L'arbitrage financier se joue ensuite sur le barème : pour « gagner des classes DPE à Rasteau », un ménage très modeste mobilise jusqu'à 32 000 €, un ménage modeste 24 000 €, un ménage intermédiaire 18 000 € et un ménage aux revenus supérieurs 4 000 € sur l'assiette de 40 000 € HT. À deux classes gagnées, l'assiette redescend à 30 000 € HT et les montants suivent dans la même proportion.
Pour rendre les montants comparables, la base de calcul est fixée à 110 m², en zone H3 : après un bouquet complet, la consommation recule d'environ 11 800 kWh par an, soit près de 1 270 € au tarif de référence.
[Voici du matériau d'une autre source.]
Lemma check_opt_ok {A E} (o : option A) bad (e : A -> E) :
  check_opt o bad e = Ok tt <-> forall v, o = Some v -> bad v = false.
Proof.
  destruct o as [v|]; cbn; [rewrite bail_if_ok|]; split; try done.
  - by intros H ? [= ->].
  - intros H. by apply H.
Qed.
Lemma mem_elem x l : mem x l = true <-> x ∈ l.
Proof.
  unfold mem. rewrite existsb_exists, list_elem_of_In. split.
  - by intros (y & ? & ->%seqb_eq).
  - intros. exists x. by rewrite seqb_refl.
Qed.
Lemma not_mem_false x l : negb (mem x l) = false -> x ∈ l.
Proof. intros H%negb_false_iff. by apply mem_elem. Qed.
Lemma out_of_false lo hi v : out_of lo hi v = false <-> lo <= v <= hi.
Proof. unfold out_of. rewrite negb_false_iff, andb_true_iff, !Z.leb_le. done. Qed.

(** Peel one check of a chain known to succeed. *)
Ltac peel H :=
  let u := fresh "u" in let Hc := fresh "Hc" in
  apply rbind_ok in H as (u & Hc & H);
  try (destruct u; first [apply bail_if_ok in Hc | rewrite check_opt_ok in Hc]).

Lemma normalize_pseudo_slash s : starts_with "/" (normalize_pseudo s) = true.
Proof.
  unfold normalize_pseudo. repeat case_match; try done; by apply starts_with_spec; eexists.
Qed.

(** The scalar part of [share_wf], established by the first loop. *)
Lemma share_fields_ok seen s seen' s' :
  validate_share_fields seen s = Ok (seen', s') ->
  sh_name s ∉ seen /\ seen' = seen ∪ {[sh_name s]}
  /\ s' = with_share_paths s (trim (sh_container_path s)) (Some (normalize_pseudo s))
            (sh_source_path s)
  /\ trim (sh_name s) <> "" /\ sh_host_path s <> ""
  /\ (forall v, sh_security s = Some v -> v ∈ GANESHA_ALLOWED_SECTYPES)
  /\ (forall v, sh_squash s = Some v -> v ∈ GANESHA_ALLOWED_SQUASH)
  /\ (forall v, sh_pref_read s = Some v -> 512 <= v <= 67108864)
  /\ (forall v, sh_pref_write s = Some v -> 512 <= v <= 67108864)
  /\ (forall p, sh_cache_profile s = Some p -> is_Some (resolve_cache_profile p))
  /\ (forall v, sh_attr_expiration_secs s = Some v -> 0 <= v).
Proof.
  unfold validate_share_fields. intros H. do 9 peel H. simplify_eq.
  split_and!; try done.
  - by apply bool_decide_eq_false in Hc0.
  - by apply is_empty_false.
  - by apply is_empty_false.
  - intros v Hv. by apply not_mem_false, Hc2.
  - intros v Hv. by apply not_mem_false, Hc3.
  - intros v Hv. by apply (out_of_false 512 67108864), Hc4.
  - intros v Hv. by apply (out_of_false 512 67108864), Hc5.
  - intros p Hp. apply Hc6 in Hp. by destruct (resolve_cache_profile p).
  - intros v Hv. apply Hc7 in Hv. lia.
Qed.
(** What [write_export_fragments] leaves in the exports directory.  When a
    share is refused (ACL forced on an incapable file system, retired umask)
    nothing is written.  When a write fails, fragments are overwritten one by
    one and no file is removed.  On success every staged fragment is present
    with its content, every other file that follows the generator's naming
    rule is removed (unless its removal fails), and all other files are
    untouched. *)
Theorem write_export_fragments_exact w io cfg d :
  match write_export_fragments ua w io cfg d with
  | (Ok _, d') =>
      exists staged, stage_shares ua w cfg 0 (shares cfg) = Ok staged
      /\ forall f, d' !! f =
           match (list_to_map staged : Dir) !! f with
           | Some b => Some b
           | None => if managed_fragment f && negb (remove_fails io f) then None else d !! f
           end
  | (Err e, d') =>
      (forall f, is_Some (d !! f) -> is_Some (d' !! f))
      /\ (stage_shares ua w cfg 0 (shares cfg) = Err e -> d' = d)
  end.
Proof.
  unfold write_export_fragments.
  destruct (stage_shares ua w cfg 0 (shares cfg)) as [staged|e] eqn:Hst; [|done].
  destruct (write_staged io staged d) as [[[]|e] d'] eqn:Hw.
  - apply write_staged_ok in Hw as ->. exists staged. split; [done|]. intros f.
    apply stage_shares_NoDup in Hst. rewrite prune_lookup, apply_writes_lookup by done.
    destruct (list_to_map staged !! f) as [b|] eqn:Hf.
    + apply elem_of_list_to_map_2 in Hf. rewrite bool_decide_eq_true_2; [done|].
      apply elem_of_list_to_set, list_elem_of_fmap. by exists (f, b).
    + rewrite bool_decide_eq_false_2.
      2: { intros Hin%elem_of_list_to_set. by apply not_elem_of_list_to_map in Hf. }
      cbn. by destruct (managed_fragment f), (remove_fails io f).
  - split; [|done]. apply write_staged_err in Hw as (dn & rest & -> & ->).
    intros f Hf. destruct (decide (f ∈ map fst dn)) as [Hin|Hin].
    + destruct (apply_writes_in dn d f Hin) as (b & _ & ->). by eexists.
    + by rewrite apply_writes_frame.
Qed.

Lemma dec_two_digits i : i < 90 -> len (dec (Z.of_nat i + 10)) = 2.
Proof.
  intros Hi.
  assert (forallb (fun k => len (dec (Z.of_nat k + 10)) =? 2) (seq 0 90) = true) as H
    by (vm_compute; reflexivity).
  rewrite forallb_forall in H. apply Nat.eqb_eq, H, in_seq. lia.
Qed.

(** The pruning rule recognizes the generator's own files exactly for the
    first ninety shares: a fragment of a share at index 90 or above has a
    three-digit prefix, is never pruned and stays behind when its share is
    removed.  Every fragment name is a plain file name. *)
Theorem managed_fragment_iff i name :
  (managed_fragment (fragment_basename ua i name) = true <-> i < 90)
  /\ contains_char "/" (fragment_basename ua i name) = false.
Proof.
  split; [|apply fragment_basename_no_slash].
  assert (Hlen : forall x, ends_with ".conf" (x +:+ ".conf") = true).
  { intros x. unfold ends_with. by rewrite (proj2 (strip_suffix_spec ".conf" _ x)). }
  unfold managed_fragment, fragment_basename. rewrite dec02_digits by lia.
  rewrite <- !sapp_assoc, Hlen, !sapp_assoc. cbn [andb].
  destruct (dec_spec (Z.of_nat i + 10)) as (Hd & Hne & Hv); [lia|].
  set (rest := sanitize_name ua name +:+ ".conf").
  assert (Hrest : 5 <= len rest) by (unfold rest; rewrite len_app; cbn; lia).
  destruct (dec (Z.of_nat i + 10)) as [|a [|b [|c r]]] eqn:E; [done| | |].
  - cbn in Hd, Hv. exfalso. rewrite andb_true_r in Hd.
    unfold is_ascii_digit, in_range in Hd. apply andb_true_iff in Hd as [H1%N.leb_le H2%N.leb_le].
    unfold digit_val in Hv. lia.
  - cbn in Hd. rewrite !andb_true_iff in Hd. destruct Hd as (Ha & Hb & _).
    change (String a (String b "") +:+ "-" +:+ rest) with (String a (String b (String "-" rest))).
    assert (Hl7 : 7 <= len (String a (String b (String "-" rest)))).
    { unfold len in *. cbn [String.length]. lia. }
    rewrite (proj2 (Nat.leb_le 7 _) Hl7), Ha, Hb. split; [|done]. intros _.
    unfold is_ascii_digit, in_range in Ha, Hb.
    apply andb_true_iff in Ha as [H1%N.leb_le H2%N.leb_le].
    apply andb_true_iff in Hb as [H3%N.leb_le H4%N.leb_le].
    cbn [digits_val] in Hv. unfold digit_val in Hv. lia.
  - cbn in Hd. rewrite !andb_true_iff in Hd. destruct Hd as (Ha & Hb & Hc & Hr).
    rewrite !sapp_cons. assert (ceqb c "-" = false) as ->.
    { apply ceqb_neq. intros ->. done. }
    rewrite !andb_false_r. split; [done|]. intros Hi. exfalso.
    apply dec_two_digits in Hi. by rewrite E in Hi.
Qed.
End FragmentTheorems.

(** ** Export ids *)
Lemma derive_export_id_range name base :
  (0 <= base <= u16_max)%Z -> (base <= derive_export_id name base <= u16_max)%Z.
Proof.
  intros Hb. unfold derive_export_id, u16_max in *.
  set (h := foldl _ _ _). set (span := Z.min _ _).
  assert (Hs : (1 <= span <= Z.max (65535 - base) 1)%Z) by (unfold span; lia).
  pose proof (Z.mod_pos_bound h span ltac:(lia)) as Hm.
  rewrite wrap_id; [lia|]. unfold in_width. lia.
Qed.

(** Two shares of the sample configuration. *)
Definition share_named (name : string) : Share :=
  {| sh_name := name; sh_host_path := "/media/" +:+ name; sh_pseudo_path := None;
     sh_security := None; sh_rw := Some true; sh_squash := Some "root_squash";
     sh_cache_profile := Some "Default"; sh_pref_read := None; sh_pref_write := None;
     sh_enable_acl := None; sh_manage_gids := None; sh_read_access_policy := None;
     sh_manage_gids_expiration := None; sh_container_path := "/export/" +:+ name;
     sh_source_path := None; sh_attr_expiration_secs := None;
     sh_navahi_insecure := Some true; sh_umask := None |}.
Definition with_shares (c : NfsKlldapConfig) (navahi : bool) (l : list Share) : NfsKlldapConfig :=
  {| ldap_uri := ldap_uri c; navahi_discovery := navahi;
     storage_container_root := storage_container_root c; server_hostname := server_hostname c;
     sssd := sssd c; kerberos_realm := kerberos_realm c; ganesha := ganesha c;
     webui_admin_group := webui_admin_group c; probe := probe c; host_nfs := host_nfs c;
     webui := webui c; shares := l; share_warnings := share_warnings c |}.

(** An export id stays within 16 bits and above its base for every name,
    but ids are not unique: a valid configuration whose shares are called
    [movies6] and [movies8] emits two exports with the same [Export_Id], which
    Ganesha refuses to load together. *)
Theorem export_id_bounded_not_unique :
  (forall name base, (0 <= base <= u16_max)%Z ->
     (base <= derive_export_id name base <= u16_max)%Z)
  /\ (exists cfg a b, shares cfg = [a; b]
        /\ is_ok (validate_and_derive no_env cfg) = true
        /\ sh_name a <> sh_name b
        /\ derive_export_id (sh_name a) (export_id_base 0)
           = derive_export_id (sh_name b) (export_id_base 1)).
Proof.
  split; [exact derive_export_id_range|].
  exists (with_shares sample_config false [share_named "movies6"; share_named "movies8"]),
    (share_named "movies6"), (share_named "movies8").
  split_and!; [done|vm_compute; reflexivity|done|vm_compute; reflexivity].
Qed.

(** ** Security flavours *)

(** In a validated configuration an export that is not advertised by Navahi
    accepts Kerberos only (its [SecType] is one of krb5, krb5i, krb5p), and an
    advertised one accepts its Kerberos flavour first and [sys] last; AUTH_SYS
    is never enabled while the global toggle is off. *)
Theorem sectype_kerberos_unless_navahi env cfg0 cfg share :
  validate_and_derive env cfg0 = Ok cfg -> share ∈ shares cfg ->
  exists b, b ∈ GANESHA_ALLOWED_SECTYPES
  /\ share_sectype cfg share
     = (if share_navahi_effective cfg share then b +:+ ", sys" else b)
  /\ (navahi_discovery cfg = false -> share_sectype cfg share = b).
Proof.
  intros Hv Hin. apply validate_inv in Hv as
    (_ & _ & _ & _ & _ & _ & _ & Hsec & _ & _ & _ & _ & (seen & mid & Hl & Ht) & _).
  destruct (shares_built _ _ _ _ _ _ Hl Ht) as [Hb _].
  assert (Hbs : base_sec cfg share ∈ GANESHA_ALLOWED_SECTYPES).
  { unfold base_sec. destruct (sh_security share) as [v|] eqn:E; [|done]. cbn.
    apply list_elem_of_lookup in Hin as [k Hk].
    destruct (Forall2_lookup_r _ _ _ _ _ Hb Hk) as (s0 & _ & a & b & m & Hf & Hp).
    apply share_fields_ok in Hf as (_ & _ & -> & _ & _ & Hs & _).
    apply share_paths_ok in Hp as ((src & ->) & _). cbn in E. by apply Hs. }
  exists (base_sec cfg share). split; [done|]. unfold share_sectype.
  assert (existsb (fun s => seqb (trim s) "sys") (split "," (base_sec cfg share)) = false) as ->.
  { revert Hbs. generalize (base_sec cfg share). unfold GANESHA_ALLOWED_SECTYPES. intros x.
    rewrite !elem_of_cons, elem_of_nil. intros Hx. destruct_or! Hx; subst; done. }
  rewrite andb_true_r. split; [done|]. unfold share_navahi_effective. by intros ->.
Qed.
Lemma sectype_kerberos_unless_navahi_witness :
  exists share, share ∈ shares sample_validated /\ share_sectype sample_validated share = "krb5p"
  /\ exists b, b ∈ GANESHA_ALLOWED_SECTYPES /\ share_sectype sample_validated share
       = (if share_navahi_effective sample_validated share then b +:+ ", sys" else b)
     /\ (navahi_discovery sample_validated = false -> share_sectype sample_validated share = b).
Proof.
  eexists. split; [|split].
  - vm_compute. left.
  - vm_compute. reflexivity.
  - apply (sectype_kerberos_unless_navahi no_env sample_config sample_validated _ sample_valid).
    vm_compute. left.
Defined.

(** ** Adverts *)
Section AdvertTheorems.
Context (ua : string -> bool).

(** The adverts after a successful run, in a directory that exists: each
    effective share has a file, files that carry the program's prefix and
    suffix and belong to no effective share are withdrawn (all of them when
    the toggle is off), and foreign service files are untouched. *)
Theorem write_avahi_services_exact io cfg host d d' f :
  write_avahi_services ua io cfg host (Some d) = (Ok tt, Some d') ->
  let written := map (advert_file ua) (List.filter (share_navahi_effective cfg) (shares cfg)) in
  (f ∈ written -> exists s, s ∈ shares cfg /\ share_navahi_effective cfg s = true
                    /\ advert_file ua s = f /\ d' !! f = Some (advert_xml host s))
  /\ (f ∉ written -> managed_advert f = true -> remove_fails io f = false -> d' !! f = None)
  /\ (f ∉ written -> managed_advert f = false -> d' !! f = d !! f)
  /\ (navahi_discovery cfg = false -> written = []).
Proof.
  unfold write_avahi_services. intros H.
  assert (exists d1, write_staged io (stage_adverts ua cfg host) d = (Ok tt, d1)
    /\ d' = prune io managed_advert (list_to_set (map fst (stage_adverts ua cfg host))) d1)
    as (d1 & Hw & ->).
  { destruct (navahi_discovery cfg); cbn in H;
      destruct (write_staged io _ d) as [[[]|] d1]; simplify_eq; eauto. }
  apply write_staged_ok in Hw as ->.
  assert (Hfst : map fst (stage_adverts ua cfg host)
    = map (advert_file ua) (List.filter (share_navahi_effective cfg) (shares cfg))).
  { unfold stage_adverts. by rewrite map_map. }
  cbn zeta. rewrite prune_lookup, <- Hfst. split_and!.
  - intros Hin. rewrite bool_decide_eq_true_2 by by apply elem_of_list_to_set. cbn.
    destruct (apply_writes_in _ d f Hin) as (b & Hb & Hl). rewrite Hl.
    unfold stage_adverts in Hb. apply list_elem_of_fmap in Hb as (s & [= -> ->] & Hs).
    apply elem_of_filter_In in Hs as [??]. eauto.
  - intros Hn Hm Hr. rewrite bool_decide_eq_false_2, Hm, Hr; [done|].
    by rewrite elem_of_list_to_set.
  - intros Hn Hm. rewrite Hm, orb_true_r. cbn. by apply apply_writes_frame.
  - intros Hoff. rewrite Hfst. clear H Hfst. induction (shares cfg) as [|s l IH]; [done|].
    cbn. unfold share_navahi_effective at 1. by rewrite Hoff.
Qed.
End AdvertTheorems.
Lemma write_avahi_services_exact_witness :
  exists d', write_avahi_services (fun _ => false) (Build_IoWorld (fun _ => false) (fun _ => false))
    (with_shares sample_config true [share_named "a b"]) "nas.example.org"
    (Some {[ "nfs-klldap-old.service" := "x" ]}) = (Ok tt, Some d')
  /\ d' !! "nfs-klldap-old.service" = None.
Proof.
  eexists. split; [vm_compute; reflexivity|].
  apply (write_avahi_services_exact (fun _ => false) (Build_IoWorld (fun _ => false) (fun _ => false))
    (with_shares sample_config true [share_named "a b"]) "nas.example.org"
    {[ "nfs-klldap-old.service" := "x" ]} _ "nfs-klldap-old.service");
    [vm_compute; reflexivity| |reflexivity|reflexivity].
  vm_compute. intros H. inversion H as [|? ? ? H1]. inversion H1.
Defined.

(** Advert file names are not injective: two advertised shares whose names
    differ only in a character the sanitizer replaces share one file, so the
    second overwrites the first and one share is never announced.  Export
    fragments do not have this problem, their names carry the index. *)
Theorem adverts_collide ua :
  let cfg := with_shares sample_config true [share_named "a b"; share_named "a-b"] in
  is_ok (validate_and_derive no_env cfg) = true
  /\ map (advert_file ua) (List.filter (share_navahi_effective cfg) (shares cfg))
     = ["nfs-klldap-a-b.service"; "nfs-klldap-a-b.service"]
  /\ (forall i j n m, fragment_basename ua i n = fragment_basename ua j m -> i = j).
Proof.
  split_and!; [vm_compute; reflexivity|vm_compute; reflexivity|].
  intros i j n m. apply fragment_basename_inj.
Qed.
(* ===== verification/Recycle.v ===== *)
(** * Fingerprints and recycle plans

    Models [exports_fingerprint.rs] (FNV-1a over generated artifacts) and
    [recycle_plan.rs] (which services a configuration change touches). *)

From S2P Require Import Prelude RustStr Identity Config FsProbe Generate.
Local Open Scope Z_scope.

(** ** Fingerprints: 64-bit FNV-1a *)
Definition FNV1A_SEED : Z := 0xcbf29ce484222325.
Definition FNV1A_PRIME : Z := 0x100000001b3.
Definition fnv1a (h x : Z) : Z := wrap 64 (Z.lxor h x * FNV1A_PRIME).

Definition fingerprint_bytes (b : string) (h : Z) : Z :=
  foldl (fun h c => fnv1a h (Z.of_N (byte c))) h (bytes b).
(** [None]: the file cannot be read. *)
Definition fingerprint_file (content : option string) : Z :=
  match content with
  | Some b => fingerprint_bytes b FNV1A_SEED
  | None => 0
  end.
Definition fingerprint_identity_artifacts (sssd_conf krb5_conf idmap_conf : option string) : Z :=
  foldl (fun h f => fnv1a h (fingerprint_file f)) FNV1A_SEED [sssd_conf; krb5_conf; idmap_conf].

(** [Path::extension] of a file name. *)
Definition extension (name : string) : option string :=
  match rsplit_once "." name with
  | Some ("", _) => None
  | Some (_, e) => Some e
  | None => None
  end.
Definition has_ext (exts : list string) (name : string) : bool :=
  match extension name with Some e => mem e exts | None => false end.

(** The files of a directory with a given extension, in the order of their
    names; [None] is a directory that cannot be read. *)
Definition dir_files (exts : list string) (d : Dir) : list string :=
  omap (fun n => d !! n) (sort_dedup_s (List.filter (has_ext exts) (map fst (map_to_list d)))).
Definition fingerprint_dir (exts : list string) (d : option Dir) : Z :=
  match d with
  | None => 0
  | Some d => foldl (fun h c => fnv1a (fingerprint_bytes c h) 0xff) FNV1A_SEED (dir_files exts d)
  end.
Definition fingerprint_exports_dir (d : option Dir) : Z := fingerprint_dir ["conf"; "cfg"] d.
Definition fingerprint_avahi_dir (d : option Dir) : Z := fingerprint_dir ["service"] d.

Definition fingerprint_shares (cfg : NfsKlldapConfig) : Z :=
  let h := fnv1a (fingerprint_bytes (storage_container_root cfg) FNV1A_SEED) 0x01 in
  foldl (fun h s =>
    let h := fingerprint_bytes (sh_name s) h in
    let h := fingerprint_bytes (sh_host_path s) h in
    let h := match sh_pseudo_path s with Some p => fingerprint_bytes p h | None => h end in
    let h := fingerprint_bytes (sh_container_path s) h in
    fnv1a h 0xff) h (shares cfg).

(** ** Plans *)
Inductive GaneshaAction := GSkip | GSighup | GStopStart.
Inductive WebuiAction := WSkip | WReload | WRestart.
#[export] Instance ganesha_action_eq_dec : EqDecision GaneshaAction.
Proof. solve_decision. Defined.
#[export] Instance webui_action_eq_dec : EqDecision WebuiAction.
Proof. solve_decision. Defined.

Record ServiceRecyclePlan := {
  pl_ganesha : GaneshaAction;
  pl_restart_sssd : bool;
  pl_restart_idhelper : bool;
  pl_webui : WebuiAction;
  pl_identity_staged : bool;
  pl_restart_avahi : bool;
}.

Definition is_noop (p : ServiceRecyclePlan) : bool :=
  bool_decide (pl_ganesha p = GSkip) && negb (pl_restart_sssd p) && negb (pl_restart_idhelper p)
  && bool_decide (pl_webui p = WSkip) && negb (pl_restart_avahi p).

Definition plan_from_changes
    (exports_changed identity_changed shares_changed host_nfs_mode ganesha_running : bool)
  : ServiceRecyclePlan :=
  {| pl_ganesha := if host_nfs_mode || negb exports_changed then GSkip
                   else if ganesha_running then GSighup else GStopStart;
     pl_restart_sssd := false;
     pl_restart_idhelper := false;
     pl_webui := if exports_changed || shares_changed then WReload else WSkip;
     pl_identity_staged := identity_changed;
     pl_restart_avahi := false |}.

Definition plan_full_recycle (host_nfs_mode : bool) : ServiceRecyclePlan :=
  {| pl_ganesha := if host_nfs_mode then GSkip else GStopStart;
     pl_restart_sssd := true;
     pl_restart_idhelper := true;
     pl_webui := WRestart;
     pl_identity_staged := false;
     pl_restart_avahi := true |}.

Definition ganesha_sighup_failed (plan : ServiceRecyclePlan) : ServiceRecyclePlan :=
  match pl_ganesha plan with
  | GSighup => {| pl_ganesha := GStopStart; pl_restart_sssd := pl_restart_sssd plan;
                  pl_restart_idhelper := pl_restart_idhelper plan; pl_webui := pl_webui plan;
                  pl_identity_staged := pl_identity_staged plan;
                  pl_restart_avahi := pl_restart_avahi plan |}
  | _ => plan
  end.

(** ** Fingerprint values stay in 64 bits *)
Lemma fnv1a_width h x : in_width 64 (fnv1a h x).
Proof. by apply wrap_range. Qed.
Lemma fingerprint_bytes_width b h : in_width 64 h -> in_width 64 (fingerprint_bytes b h).
Proof.
  unfold fingerprint_bytes. revert h. induction (bytes b) as [|c l IH]; intros h Hh; cbn; [done|].
  apply IH, fnv1a_width.
Qed.

(** Only files with the selected extensions matter, and only through their
    contents in name order. *)
Lemma dir_files_ext exts d1 d2 :
  (forall f, has_ext exts f = true -> d1 !! f = d2 !! f) -> dir_files exts d1 = dir_files exts d2.
Proof.
  intros H. unfold dir_files.
  assert (Hk : forall d : Dir, forall z, z ∈ List.filter (has_ext exts) (map fst (map_to_list d))
    <-> has_ext exts z = true /\ is_Some (d !! z)).
  { intros d z. rewrite elem_of_filter_In. split.
    - intros [(kv & -> & Hin)%list_elem_of_fmap He]. destruct kv as [k v].
      apply elem_of_map_to_list in Hin. split; [done|by eexists].
    - intros [He [v Hv]]. split; [|done]. apply list_elem_of_fmap. exists (z, v).
      split; [done|]. by apply elem_of_map_to_list. }
  assert (sort_dedup_s (List.filter (has_ext exts) (map fst (map_to_list d1)))
    = sort_dedup_s (List.filter (has_ext exts) (map fst (map_to_list d2)))) as Heq.
  { apply (sort_dedup_canonical _ _ seqb_eq). intros z. rewrite !Hk. split; intros [He Hz].
    - by rewrite <- H.
    - by rewrite H. }
  rewrite Heq.
  assert (Hall : forall l : list string, (forall z, z ∈ l -> d1 !! z = d2 !! z) ->
    omap (fun n => d1 !! n) l = omap (fun n => d2 !! n) l).
  { induction l as [|z l IH]; intros Hl; [done|]. cbn.
    rewrite (Hl z) by set_solver. rewrite IH by set_solver. done. }
  apply Hall. intros z Hz. apply elem_of_sort_dedup_s, Hk in Hz as [? _]. by apply H.
Qed.

(** The exports fingerprint depends only on the [.conf] and [.cfg] files of
    the directory: editing, adding or removing any other file never looks like
    an export change.  (An existing but empty directory hashes to the seed, and
    only a directory that cannot be read hashes to 0.) *)
Theorem exports_fingerprint_frame d1 d2 :
  (forall f, has_ext ["conf"; "cfg"] f = true -> d1 !! f = d2 !! f) ->
  fingerprint_exports_dir (Some d1) = fingerprint_exports_dir (Some d2)
  /\ fingerprint_exports_dir (Some ∅) = FNV1A_SEED
  /\ fingerprint_exports_dir None = 0.
Proof.
  intros H. split; [|done]. unfold fingerprint_exports_dir, fingerprint_dir.
  by rewrite (dir_files_ext _ d1 d2).
Qed.
Lemma exports_fingerprint_frame_witness :
  fingerprint_exports_dir (Some {[ "10-a.conf" := "x"; "README" := "y" ]})
  = fingerprint_exports_dir (Some {[ "10-a.conf" := "x" ]}).
Proof.
  apply (exports_fingerprint_frame {[ "10-a.conf" := "x"; "README" := "y" ]}
    {[ "10-a.conf" := "x" ]}).
  intros f Hf. destruct (decide (f = "10-a.conf")) as [->|H1]; [vm_compute; reflexivity|].
  destruct (decide (f = "README")) as [->|H2]; [discriminate Hf|].
  rewrite lookup_insert_ne by congruence. rewrite !lookup_singleton_ne by congruence.
  reflexivity.
Defined.

(** ** What a plan may do *)
Definition ganesha_rank (a : GaneshaAction) : nat :=
  match a with GSkip => 0 | GSighup => 1 | GStopStart => 2 end.
Definition webui_rank (a : WebuiAction) : nat :=
  match a with WSkip => 0 | WReload => 1 | WRestart => 2 end.
(** [p] does no more than [q]. *)
Definition plan_le (p q : ServiceRecyclePlan) : Prop :=
  (ganesha_rank (pl_ganesha p) <= ganesha_rank (pl_ganesha q))%nat
  /\ (webui_rank (pl_webui p) <= webui_rank (pl_webui q))%nat
  /\ implb (pl_restart_sssd p) (pl_restart_sssd q) = true
  /\ implb (pl_restart_idhelper p) (pl_restart_idhelper q) = true
  /\ implb (pl_restart_avahi p) (pl_restart_avahi q) = true.

(** The plan of a SIGHUP restarts neither SSSD nor the idhelper nor avahi,
    never bounces the WebUI process, leaves identity changes staged, does
    nothing exactly when neither exports nor share mapping changed, and never
    touches an in-container Ganesha in host mode; the forced recycle does at
    least as much, also after the escalation of a failed reload, except on the
    host's own NFS server. *)
Theorem sighup_plan_scoped ec ic sc host running :
  let p := plan_from_changes ec ic sc host running in
  pl_restart_sssd p = false /\ pl_restart_idhelper p = false /\ pl_restart_avahi p = false
  /\ pl_webui p <> WRestart
  /\ pl_identity_staged p = ic
  /\ (is_noop p = true <-> ec = false /\ sc = false)
  /\ (host = true -> pl_ganesha p = GSkip /\ pl_ganesha (plan_full_recycle host) = GSkip)
  /\ (pl_ganesha p = GSighup -> running = true)
  /\ plan_le p (plan_full_recycle host)
  /\ (host = false -> plan_le (ganesha_sighup_failed p) (plan_full_recycle host)).
Proof.
  destruct ec, ic, sc, host, running; vm_compute; split_and!; try done; try lia;
    intros; split_and!; try done; lia.
Qed.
Côté financement, l'assiette est plafonnée à 40 000 € HT dès trois classes gagnées, l'aide ANAH s'échelonne de 4 000 € à 32 000 € selon le revenu fiscal de référence, et l'accompagnement obligatoire est pris en charge jusqu'à 2 000 €.
L'ordre des étapes conditionne le droit à l'aide : audit, désignation de l'accompagnateur, dépôt, accord, puis démarrage de un scénario de gain de classes, de deux à quatre. À Rasteau, un devis signé trop tôt suffit à faire tomber une aide de 32 000 €.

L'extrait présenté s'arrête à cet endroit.